▶ [What this task involves]:
Your task is to repeat the entries exactly from their first line through the line with "Ok (PyFloat q')", and to stop there.

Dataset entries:
------------
Lemma conversions_are_linear_witness :
  exists t q t' q' : R,
    value_of theta_QCD (construct TlFLimit_cls 1991 2.9e-23 "Cho1991")
      = Ok (PyFloat t)
    /\ value_of cEDM (construct TlFLimit_cls 1991 2.9e-23 "Cho1991")
      = Ok (PyFloat q)
    /\ value_of theta_QCD (construct TlFLimit_cls 1991 1e-23 "Cho1991")
      = Ok (PyFloat t')
    /\ value_of cEDM (construct TlFLimit_cls 1991 1e-23 "Cho1991")
      = Ok (PyFloat q')
    /\ value_of theta_QCD (construct TlFLimit_cls 1991 (3 * 2.9e-23) "Cho1991")
      = Ok (PyFloat (3 * t))
    /\ value_of cEDM (construct TlFLimit_cls 1991 (3 * 2.9e-23) "Cho1991")
      = Ok (PyFloat (3 * q))
    /\ value_of theta_QCD (construct TlFLimit_cls 1991 (2.9e-23 + 1e-23) "Cho1991")
      = Ok (PyFloat (t + t'))
    /\ value_of cEDM (construct TlFLimit_cls 1991 (2.9e-23 + 1e-23) "Cho1991")
      = Ok (PyFloat (q + q'))
    /\ value_of theta_QCD (construct TlFLimit_cls 1991 0 "Cho1991")
      = Ok (PyFloat 0)
    /\ value_of cEDM (construct TlFLimit_cls 1991 0 "Cho1991")
      = Ok (PyFloat 0).
Proof.
  apply (conversions_are_linear TlFLimit_cls 1991 "Cho1991" 3 2.9e-23 1e-23).
  reflexivity.
Defined.

(** ** Xe and Yb as effective Hg bounds *)

(** A Xe bound [b] converts like the Hg bound [10 b], for theta_QCD and for
    the chromo-EDM; a Yb bound [b] has the chromo-EDM of the Hg bound
    [b / 0.6], while its theta_QCD goes through its own Schiff limit and is
    not the Hg one. *)
Theorem Xe_and_Yb_as_effective_Hg (y y' : Z) (r r' : string) (b : R) :
  value_of theta_QCD (construct XeLimit_cls y b r)
    = value_of theta_QCD (construct HgLimit_cls y' (10 * b) r')
  /\ value_of cEDM (construct XeLimit_cls y b r)
    = value_of cEDM (construct HgLimit_cls y' (10 * b) r')
  /\ value_of cEDM (construct YbLimit_cls y b r)
    = value_of cEDM (construct HgLimit_cls y' (b / 0.6) r')
  /\ (b <> 0 ->
      value_of theta_QCD (construct YbLimit_cls y b r)
        <> value_of theta_QCD (construct HgLimit_cls y' (b / 0.6) r')).
Proof.
  repeat split; try (run_property; same_float).
  intros Hb. run_property. intros E. injection E as E.
  apply Hb.
  assert (L : (1e15 / 1e2 / 1.88e-4 / 0.005 - 1 / 0.6 / (7.4e-30 / 1.5e-10)) * b = 0)
    by lra.
  apply Rmult_integral in L. destruct L as [L | L]; [exfalso; lra | exact L].
Qed.

Lemma Xe_and_Yb_as_effective_Hg_witness :
  value_of theta_QCD (construct YbLimit_cls 2022 1.5e-26 "Zheng2022")
    <> value_of theta_QCD (construct HgLimit_cls 2016 (1.5e-26 / 0.6) "Graner2016").
Proof.
  apply (Xe_and_Yb_as_effective_Hg 2022 2016 "Zheng2022" "Graner2016" 1.5e-26).
  lra.
Defined.

(** ** Where the mass scales are numbers *)

(** The mass-scale function returns a number exactly on the positive
    chromo-EDMs: None is a TypeError, zero a division by zero, a negative
    value a square root of a negative number. *)
Theorem mass_scale_domain (d_q : R) :
  ((exists m : R,
       hadronic.chromo_EDM_limits_on_new_particle_mass (PyFloat d_q) = Ok m)
   <-> 0 < d_q)
  /\ (d_q = 0 ->
      hadronic.chromo_EDM_limits_on_new_particle_mass (PyFloat d_q)
      = Raise ZeroDivisionError)
  /\ (d_q < 0 ->
      hadronic.chromo_EDM_limits_on_new_particle_mass (PyFloat d_q)
      = Raise InvalidValue)
  /\ hadronic.chromo_EDM_limits_on_new_particle_mass PyNone = Raise TypeError.
Proof.
  split; [| split; [| split]].
  - split.
    + intros [m Hm].
      destruct (Rtotal_order d_q 0) as [Hneg | [Hz | Hpos]];
        [| | exact Hpos].
      * rewrite (mass_on_negative d_q Hneg) in Hm. discriminate Hm.
      * subst d_q. rewrite mass_on_zero in Hm. discriminate Hm.
    + intros Hpos. eexists. apply (mass_on_positive d_q Hpos).
  - intros ->. apply mass_on_zero.
  - apply mass_on_negative.
  - reflexivity.
Qed.

Lemma mass_scale_domain_witness :
  hadronic.chromo_EDM_limits_on_new_particle_mass (PyFloat (-1e-27))
  = Raise InvalidValue.
Proof.
  apply (mass_scale_domain (-1e-27)). lra.
Defined.

(** On an object of a hadronic class the mass property runs the mass-scale
    function on the slope of the class times the bound. *)
Lemma mass_from_cEDM_run (k : klass) (y : Z) (b : R) (r : string) :
  hadronic_cls k = true ->
  value_of new_particle_mass_from_cEDM (construct k y b r)
  = hadronic.chromo_EDM_limits_on_new_particle_mass (PyFloat (cEDM_slope k * b)).
Proof.
  intros Hk.
  pose proof (cEDM_linear k y b r Hk) as Hc.
  pose proof (proj1 immutable_cEDM (construct k y b r)) as Hf.
  unfold value_of in *. unfold object_after in Hf.
  unfold new_particle_mass_from_cEDM. cbn [bind method_monad].
  destruct (cEDM (construct k y b r)) as [v s]. cbn [fst snd] in *.
  subst. reflexivity.
Qed.

Lemma mass_radicand_decreasing (d d' : R) :
  0 < d -> d < d' -> mass_radicand d' < mass_radicand d.
Proof.
  intros Hd Hlt.
  pose proof PI_RGT_0 as Hpi.
  unfold mass_radicand.
  apply div_lt_cross.
  - apply Rmult_lt_0_compat; [| lra].
    apply Rmult_lt_0_compat; lra.
  - apply Rmult_lt_0_compat; [| lra].
    apply Rmult_lt_0_compat; lra.
  - apply Rmult_lt_compat_l.
    + apply Rmult_lt_0_compat; [| lra].
      apply Rdiv_lt_0_compat; lra.
    + lra.
Qed.

(** For each hadronic class the mass scale derived from a positive bound is
    a positive number that strictly decreases as the bound grows; from a
    zero bound it is a division by zero and from a negative bound a square
    root of a negative number. *)
Theorem hadronic_mass_scale (k : klass) (y : Z) (r : string) (b : R) :
  hadronic_cls k = true ->
  (0 < b ->
   exists m : R,
     value_of new_particle_mass_from_cEDM (construct k y b r) = Ok m
     /\ 0 < m
     /\ forall b' : R, b < b' ->
          exists m' : R,
            value_of new_particle_mass_from_cEDM (construct k y b' r) = Ok m'
            /\ m' < m)
  /\ (b = 0 ->
      value_of new_particle_mass_from_cEDM (construct k y b r)
      = Raise ZeroDivisionError)
  /\ (b < 0 ->
      value_of new_particle_mass_from_cEDM (construct k y b r)
      = Raise InvalidValue).
Proof.
  intros Hk.
  pose proof (cEDM_slope_pos k Hk) as Hs.
  split; [| split].
  - intros Hb.
    assert (Hd : 0 < cEDM_slope k * b) by (apply Rmult_lt_0_compat; assumption).
    pose proof (mass_radicand_pos _ Hd) as Hq.
    eexists. rewrite (mass_from_cEDM_run k y b r Hk).
    split; [apply (mass_on_positive _ Hd) |].
    split; [apply Rmult_lt_0_compat; [lra | now apply sqrt_lt_R0] |].
    intros b' Hlt.
    assert (Hd' : cEDM_slope k * b < cEDM_slope k * b')
      by (apply Rmult_lt_compat_l; assumption).
    assert (Hpos' : 0 < cEDM_slope k * b') by lra.
    eexists. rewrite (mass_from_cEDM_run k y b' r Hk).
    split; [apply (mass_on_positive _ Hpos') |].
    apply Rmult_lt_compat_l; [lra |].
    apply sqrt_lt_1_alt.
    split; [left; now apply mass_radicand_pos |].
    now apply mass_radicand_decreasing.
  - intros ->. rewrite (mass_from_cEDM_run k y 0 r Hk).
    rewrite Rmult_0_r. apply mass_on_zero.
  - intros Hb. rewrite (mass_from_cEDM_run k y b r Hk).
    apply mass_on_negative.
    rewrite <- (Rmult_0_r (cEDM_slope k)).
    apply Rmult_lt_compat_l; assumption.
Qed.

Lemma hadronic_mass_scale_witness :
  exists m : R,
    value_of new_particle_mass_from_cEDM
      (construct HgLimit_cls 2016 7.4e-30 "Graner2016") = Ok m
    /\ 0 < m
    /\ forall b' : R, 7.4e-30 < b' ->
         exists m' : R,
           value_of new_particle_mass_from_cEDM
             (construct HgLimit_cls 2016 b' "Graner2016") = Ok m'
           /\ m' < m.
Proof.
  apply (hadronic_mass_scale HgLimit_cls 2016 "Graner2016" 7.4e-30).
  - reflexivity.
  - lra.
Defined.

(** ** The electron mass limits *)

Ltac run_electron :=
  cbv [value_of object_after construct __init__
       one_loop_mass_limit two_loop_mass_limit
       lookup_one_loop_mass_limit lookup_two_loop_mass_limit
       electron.eEDMLimit.one_loop_mass_limit
       electron.eEDMLimit.two_loop_mass_limit
       get_edm_e_cm lift raise bind ret method_monad cls edm_e_cm fst snd].

Lemma electron_radicand_pos (b : R) : 0 < b -> 0 < 1e-29 / b.
Proof. intros Hb. apply Rdiv_lt_0_compat; lra. Qed.

Lemma electron_limits_on_positive (y : Z) (b : R) (r : string) :
  0 < b ->
  value_of one_loop_mass_limit (construct eEDMLimit_cls y b r)
    = Ok (48 * sqrt (1e-29 / b))
  /\ value_of two_loop_mass_limit (construct eEDMLimit_cls y b r)
    = Ok (2 * sqrt (1e-29 / b)).
Proof.
  intros Hb. pose proof (electron_radicand_pos b Hb) as Hq.
  split; run_electron;
    rewrite true_div_ok by lra; rewrite np_sqrt_ok by lra; reflexivity.
Qed.
(** * Echoes of the Estate backend: the relay servers and their adapters

    A shallow embedding of the two Express servers of the repository:
    [server.js] (the structured-message variant, Anthropic upstream) and
    the second server file (the prompt-concatenation variant, Hugging Face
    upstream).  JavaScript values are an inductive type, exceptions are an
    error monad, the module-level [let] variables are a record threaded
    through the handlers, and everything the process reads from outside
    (clock, upstream replies) is an explicit input of the request. *)

From Stdlib Require Import ZArith List String Ascii Bool Lia DecimalString.
Import ListNotations.
Open Scope string_scope.
Open Scope Z_scope.

#[local] Set Warnings "-register-all".

(** ** JavaScript values *)

(** A JS number: [Int z] is an integer of a magnitude JS prints in plain
    decimal (below 10^21), [Frac t] any other value, carried as the text
    JS prints for it. *)
Inductive number :=
| NaN
| Int (z : Z)
| Frac (text : string).

(** What [JSON.parse] can produce.  [undefined] is not a JSON value: a JS
    value that may be undefined is an [option json]. *)
Inductive json :=
| JNull
| JBool (b : bool)
| JNum (n : number)
| JStr (s : string)
| JArr (items : list json)
| JObj (fields : list (string * json)).

Definition value := option json.
Definition undefined : value := None.
(** * Bozloader: the upload review workflow

    A shallow embedding of the two Flask applications of the repository,
    [app/main.py] (module [Main]) and [app/routes.py] (module [Routes]):
    the [uploads] table, the pending and published directories and the
    calls to the notification and Plex collaborators.

    Conventions of the embedding.
    - The [uploads] table is the list of its rows in insertion order.
    - The file system is a finite map from path strings to file contents;
      directories are not represented, and two different strings are two
      different files.
    - Everything a handler reads from outside (clock, uuid generator,
      I/O failures, failures of the collaborators) is given by a record
      [env]; one request consumes one [env].
    - Calls to the collaborators are appended to an outbox, in call order.
    - Strings are byte strings; [lower] folds the ASCII letters only. *)

From Stdlib Require Import Ascii String Sorted Permutation.
From stdpp Require Import gmap strings list fin_maps.

(** ** Data shared by the two applications *)

(** The [status] column; only these three literals are ever written
    ('pending' is the column default). *)
Inductive review_status := Pending | Approved | Denied.

#[global] Instance review_status_eq_dec : EqDecision review_status.
Proof. solve_decision. Defined.

(** Calls that leave the process. Message bodies are not represented. *)
Inductive effect :=
| UploadNotification (uploader filename media_type upload_id : string)
| ApprovalNotification (uploader filename media_type : string)
| DenialNotification (uploader filename notes : string)
| PlexScan (library : option string)
| SendEmail (recipient subject : string)
| SendDiscord (kind filename : string)
| LogError (msg : string).

#[global] Instance effect_eq_dec : EqDecision effect.
Proof. solve_decision. Defined.

Abbreviation filesystem := (gmap string string).

(** *** Strings *)

Definition ascii_lower (c : ascii) : ascii :=
  let n := nat_of_ascii c in
  if (65 <=? n)%nat && (n <=? 90)%nat then ascii_of_nat (n + 32) else c.

Fixpoint lower (s : string) : string :=
  match s with
  | EmptyString => EmptyString
  | String c s' => String (ascii_lower c) (lower s')
  end.

(** [rsplit_dot s] is [s.rsplit('.', 1)[1]] when ['.' in s], and [None]
    otherwise. *)
Fixpoint rsplit_dot (s : string) : option string :=
  match s with
  | EmptyString => None
  | String c s' =>
      match rsplit_dot s' with
      | Some ext => Some ext
      | None => if Ascii.eqb c "." then Some s' else None
      end
  end.

Definition startswith (p s : string) : bool := String.prefix p s.

Fixpoint endswith_slash (s : string) : bool :=
  match s with
  | EmptyString => false
  | String c EmptyString => Ascii.eqb c "/"
  | String _ s' => endswith_slash s'
  end.

(** [os.path.join(a, p)] for two components (posixpath); [Path(a) / p]
    names the same file. *)
Definition os_path_join (a p : string) : string :=
  if startswith "/" p then p
  else if bool_decide (a = "") || endswith_slash a then a +:+ p
  else a +:+ "/" +:+ p.

(** *** File operations

    Each returns [inl msg] when the Python call raises, [msg] standing for
    [str(e)], and the new file system otherwise. [fault] is the failure the
    environment injects (permission denied, read-only or full disk). A call
    that raises leaves the file system as it was. [shutil.move] onto an
    existing file replaces it. *)

Definition no_such_file (path : string) : string :=
  "[Errno 2] No such file or directory: '" +:+ path +:+ "'".

Definition file_save (fault : option string) (path bytes : string)
    (fs : filesystem) : string + filesystem :=
  match fault with
  | Some msg => inl msg
  | None => inr (<[path := bytes]> fs)
  end.

Definition shutil_move (fault : option string) (src dst : string)
    (fs : filesystem) : string + filesystem :=
  match fs !! src with
  | None => inl (no_such_file src)
  | Some bytes =>
      match fault with
      | Some msg => inl msg
      | None => inr (<[dst := bytes]> (delete src fs))
      end
  end.

Definition path_exists (path : string) (fs : filesystem) : bool :=
  bool_decide (is_Some (fs !! path)).

Definition os_remove (fault : option string) (path : string)
    (fs : filesystem) : string + filesystem :=
  match fs !! path with
  | None => inl (no_such_file path)
  | Some _ =>
      match fault with
      | Some msg => inl msg
      | None => inr (delete path fs)
      end
  end.

(** *** What one request reads from its environment *)

Record env := {
  now : string;              (* datetime.now().isoformat() / CURRENT_TIMESTAMP *)
  strftime_now : string;     (* datetime.now().strftime('%Y%m%d_%H%M%S') *)
  uuid4 : string;            (* str(uuid.uuid4()) *)
  mkdir_error : option string;
  save_error : option string;
  move_error : option string;
  remove_error : option string;
  scan_error : option string;
  notify_error : option string
}.

(** *** ORDER BY ... DESC and LIMIT

    The rows are sorted by a stable insertion sort on the key, greatest key
    first; [LIMIT n] keeps the first [n] rows. *)

Section OrderBy.
Context {A K : Type} (key : A → K) (leb : K → K → bool).

Fixpoint insert_desc (x : A) (l : list A) : list A :=
    match l with
    | [] => [x]
    | y :: l' =>
        if leb (key y) (key x) then x :: y :: l' else y :: insert_desc x l'
    end.

Fixpoint order_by_desc (l : list A) : list A :=
    match l with
    | [] => []
    | x :: l' => insert_desc x (order_by_desc l')
    end.

  (** [desc a b]: [a] may stand before [b] in a descending listing. *)
Definition desc (a b : A) : Prop := leb (key b) (key a) = true.
End OrderBy.

Definition limit {A} (n : nat) (l : list A) : list A := firstn n l.

(** NULL sorts below every value. *)
Definition null_leb (a b : option string) : bool :=
  match a, b with
  | None, _ => true
  | Some _, None => false
  | Some x, Some y => String.leb x y
  end.

(** ** app/main.py *)

Module Main.

(** The settings of [config.Config] that the handlers read. *)
Record config := {
  PENDING_MOVIES_PATH : string;
  PENDING_TV_PATH : string;
  PLEX_MOVIES_PATH : string;
  PLEX_TV_PATH : string;
  PLEX_MOVIES_LIBRARY : string;
  PLEX_TV_LIBRARY : string
}.

(** The defaults of config.py. *)
Definition default_config : config := {|
  PENDING_MOVIES_PATH := "/data/pending/movies";
  PENDING_TV_PATH := "/data/pending/tv";
  PLEX_MOVIES_PATH := "/data/plex/movies";
  PLEX_TV_PATH := "/data/plex/tv";
  PLEX_MOVIES_LIBRARY := "Movies";
  PLEX_TV_LIBRARY := "TV Shows"
|}.

(** A row of [uploads] (schema of [init_db]). *)
Record row := {
  id : string;
  filename : string;
  original_filename : string;
  media_type : string;
  uploader_email : string;
  upload_date : string;
  status : review_status;
  reviewed_date : option string;
  file_size : nat;
  notes : option string
}.

#[global] Instance row_eq_dec : EqDecision row.
Proof. solve_decision. Defined.

Record world := {
  uploads : list row;
  files : filesystem;
  outbox : list effect
}.

Definition set_uploads (db : list row) (w : world) : world :=
  {| uploads := db; files := files w; outbox := outbox w |}.

Definition set_files (fs : filesystem) (w : world) : world :=
  {| uploads := uploads w; files := fs; outbox := outbox w |}.

Definition emit (e : effect) (w : world) : world :=
  {| uploads := uploads w; files := files w; outbox := outbox w ++ [e] |}.

(** [try: call except Exception as e: app.logger.error(prefix + str(e))] *)
Definition try_call (fault : option string) (call : effect) (prefix : string)
    (w : world) : world :=
  match fault with
  | None => emit call w
  | Some msg => emit (LogError (prefix +:+ msg)) (emit call w)
  end.

(** What a view function returns. [JsonError code msg] is
    [jsonify({'error': msg}), code]; [JsonSuccess msg i] is
    [jsonify({'success': True, 'message': msg[, 'upload_id': i]})]. *)
Inductive response :=
| JsonError (code : nat) (msg : string)
| JsonSuccess (msg : string) (upload_id : option string)
| Redirect (endpoint : string).

#[global] Instance response_eq_dec : EqDecision response.
Proof. solve_decision. Defined.

(** An exception that no handler catches reaches [server_error]. *)
Definition server_error : response := JsonError 500 "Internal server error".

(** *** Queries *)

(** [SELECT * FROM uploads WHERE id = ?] then [fetchone()]. *)
Definition select_by_id (i : string) (db : list row) : option row :=
  List.find (λ r, bool_decide (id r = i)) db.

(** [UPDATE uploads SET ... WHERE id = ?] *)
Definition update_where_id (i : string) (f : row → row) (db : list row)
    : list row :=
  List.map (λ r, if bool_decide (id r = i) then f r else r) db.
(** When none of the texts interpolated into the statement holds the letter
    W, each of the two keywords occurs exactly once in it. *)
Lemma merge_statement_keywords
    (target_table source_table merge_condition sets columns values : string) :
  forallb (fun s => negb (has_char "W" s))
    [target_table; source_table; merge_condition; sets; columns; values] = true ->
  let sql :=
    DMLManager.merge_head target_table source_table merge_condition ++
    (LF ++ "WHEN MATCHED THEN UPDATE SET " ++ sets) ++
    (LF ++ "WHEN NOT MATCHED THEN INSERT (" ++ columns ++ ") VALUES (" ++ values ++ ")") in
  occurrences "WHEN MATCHED THEN UPDATE SET" sql = 1%nat /\
  occurrences "WHEN NOT MATCHED THEN INSERT" sql = 1%nat.
Proof.
  cbn [forallb]. rewrite !andb_true_iff, !negb_true_iff.
  intros (Ht & Hs & Hc & Hsets & Hcols & Hvals & _).
  unfold DMLManager.merge_head, LF, IND8. rewrite !append_assoc.
  split; simpl;
    repeat (rewrite occurrences_skip by assumption; simpl); reflexivity.
Qed.
Lemma extension_priority_decides_type_witness :
  exists t,
    fst (getDebugConfigurationTemplate
           (withNew (Migratable debug_configTemplate) Global
              (VString "extensionOnly")
              (freshWorld
                 {| workspaceFolderFsPath := "/ws";
                    launchConfigurations :=
                      VArray [VObject [("request", VString "launch");
                                       ("type", VString "cppdbg")]];
                    installedExtensions :=
                      ["ms-vscode.cpptools"; "webfreak.debug"];
                    platform := "darwin" |})))
    = Return t
    /\ lookupProp "type" t = VString "lldb-mi".
Proof.
  destruct (extension_priority_decides_type
              (withNew (Migratable debug_configTemplate) Global
                 (VString "extensionOnly")
                 (freshWorld
                    {| workspaceFolderFsPath := "/ws";
                       launchConfigurations :=
                         VArray [VObject [("request", VString "launch");
                                          ("type", VString "cppdbg")]];
                       installedExtensions :=
                         ["ms-vscode.cpptools"; "webfreak.debug"];
                       platform := "darwin" |}))
              _ (VString "extensionOnly") eq_refl eq_refl eq_refl eq_refl)
    as (_ & H & _).
  destruct (H eq_refl eq_refl) as (t & Hrun & Ht & _).
  now exists t.
Defined.

(** ** Migration of a legacy array *)

Lemma executablesUpdates_settings (t : ConfigurationTarget)
  (simpleVal val : JsVal) (s : World) :
  let s' := applyUpdates (executablesUpdates t simpleVal val) s in
  newSettings s' test_executable
  = setScope t simpleVal (newSettings s test_executable)
  /\ newSettings s' (Migratable test_executables)
     = setScope t val (newSettings s (Migratable test_executables))
  /\ oldSettings s' executables
     = setScope t VUndefined (oldSettings s executables).
Proof.
  unfold executablesUpdates, applyUpdates, applyUpdate.
  cbn [fold_left updKey updValue updTarget newSettings oldSettings].
  rewrite !Config_eq_dec_same, OldConfig_eq_dec_same.
  destruct (Config_eq_dec (Migratable test_executables) test_executable);
    [discriminate|].
  destruct (Config_eq_dec test_executable (Migratable test_executables));
    [discriminate|].
  now repeat split.
Qed.

Lemma setScope_same (t : ConfigurationTarget) (v : JsVal) (i : Inspect) :
  scopeValue t (setScope t v i) = v.
Proof. now destruct t. Qed.

Lemma setScope_other (t t' : ConfigurationTarget) (v : JsVal) (i : Inspect) :
  t' <> t -> scopeValue t' (setScope t v i) = scopeValue t' i.
Proof. destruct t, t'; simpl; congruence. Qed.
(** * bluepam: a Bluetooth-proximity PAM module

    Shallow embedding of [src/main.c].  The record parser
    ([parse_next_kv]) is embedded as a state-passing function over the
    caller's cursor and scratch arrays, instrumented with the list of
    memory accesses it performs.  The functions that talk to the outside
    world (files, the HCI radio layer, PAM) are embedded in a state and
    writer monad over an abstract host: the state is the world, the output
    is the trace of external calls.

    Layout: definitions first (C helpers, libc and BlueZ models, parser,
    host interface, the module's functions, a scripted host used for
    concrete runs), then the lemmas. *)

From Stdlib Require Import ZArith Ascii String List Lia Bool.
From stdpp Require Import base list.
Import ListNotations.
Open Scope Z_scope.

(* ===================================================================== *)
(** ** C integer types and characters *)
(* ===================================================================== *)

(** Conversion of an [int] to [int8_t] (modular, as gcc defines it). *)
Definition to_int8 (z : Z) : Z := (z + 128) mod 256 - 128.

(** Two's complement wrap-around of a 32-bit [int]. *)
Definition to_int32 (z : Z) : Z := (z + 2 ^ 31) mod 2 ^ 32 - 2 ^ 31.

(** [size_t] is 64 bits wide: incrementing the line counter wraps at [2^64]. *)
Definition size_incr (z : Z) : Z := (z + 1) mod 2 ^ 64.

Definition NUL : ascii := "000"%char.
Definition LF : ascii := "010"%char.
Definition SP : ascii := " "%char.
Definition EQUALS : ascii := "="%char.
Definition HASH : ascii := "#"%char.
Definition DQUOTE : ascii := "034"%char.

(** The value of a [char] read as [unsigned char]. *)
Definition uchar (c : ascii) : Z := Z.of_N (N_of_ascii c).

(** [a[i]] for an array or buffer held as a list.  A read outside the list
    yields [NUL] in the model; the parser records every offset it reads, so
    such reads stay visible. *)
Definition byte_at (a : list ascii) (i : Z) : ascii :=
  if i <? 0 then NUL else default NUL (a !! Z.to_nat i).

(** [a[i] = c].  A write outside the array changes nothing in the model
    (the access is recorded by the caller).  In the program such a store
    lands on whatever lies behind the array: with [key] and [value]
    adjacent on the caller's stack, [value[256] = 0] can be [key[0] = 0].
    What the callers compute from [key] and [value] is therefore stated
    for runs whose accesses stay in bounds ([stays_in_bounds]). *)
Definition store_at (a : list ascii) (i : Z) (c : ascii) : list ascii :=
  if i <? 0 then a else <[ Z.to_nat i := c ]> a.
Lemma log2roundup_least_witness : log2roundup 4097 = 13 /\ 4097 <= 2 ^ 13.
Proof.
  destruct (log2roundup_least 4097) as (_ & Hle & _); [lia|].
  assert (E : log2roundup 4097 = 13) by (vm_compute; reflexivity).
  rewrite E in Hle. by split.
Defined.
------------
▶ [Exercise answer]:
Lemma conversions_are_linear_witness :
  exists t q t' q' : R,
    value_of theta_QCD (construct TlFLimit_cls 1991 2.9e-23 "Cho1991")
      = Ok (PyFloat t)
    /\ value_of cEDM (construct TlFLimit_cls 1991 2.9e-23 "Cho1991")
      = Ok (PyFloat q)
    /\ value_of theta_QCD (construct TlFLimit_cls 1991 1e-23 "Cho1991")
      = Ok (PyFloat t')
    /\ value_of cEDM (construct TlFLimit_cls 1991 1e-23 "Cho1991")
      = Ok (PyFloat q')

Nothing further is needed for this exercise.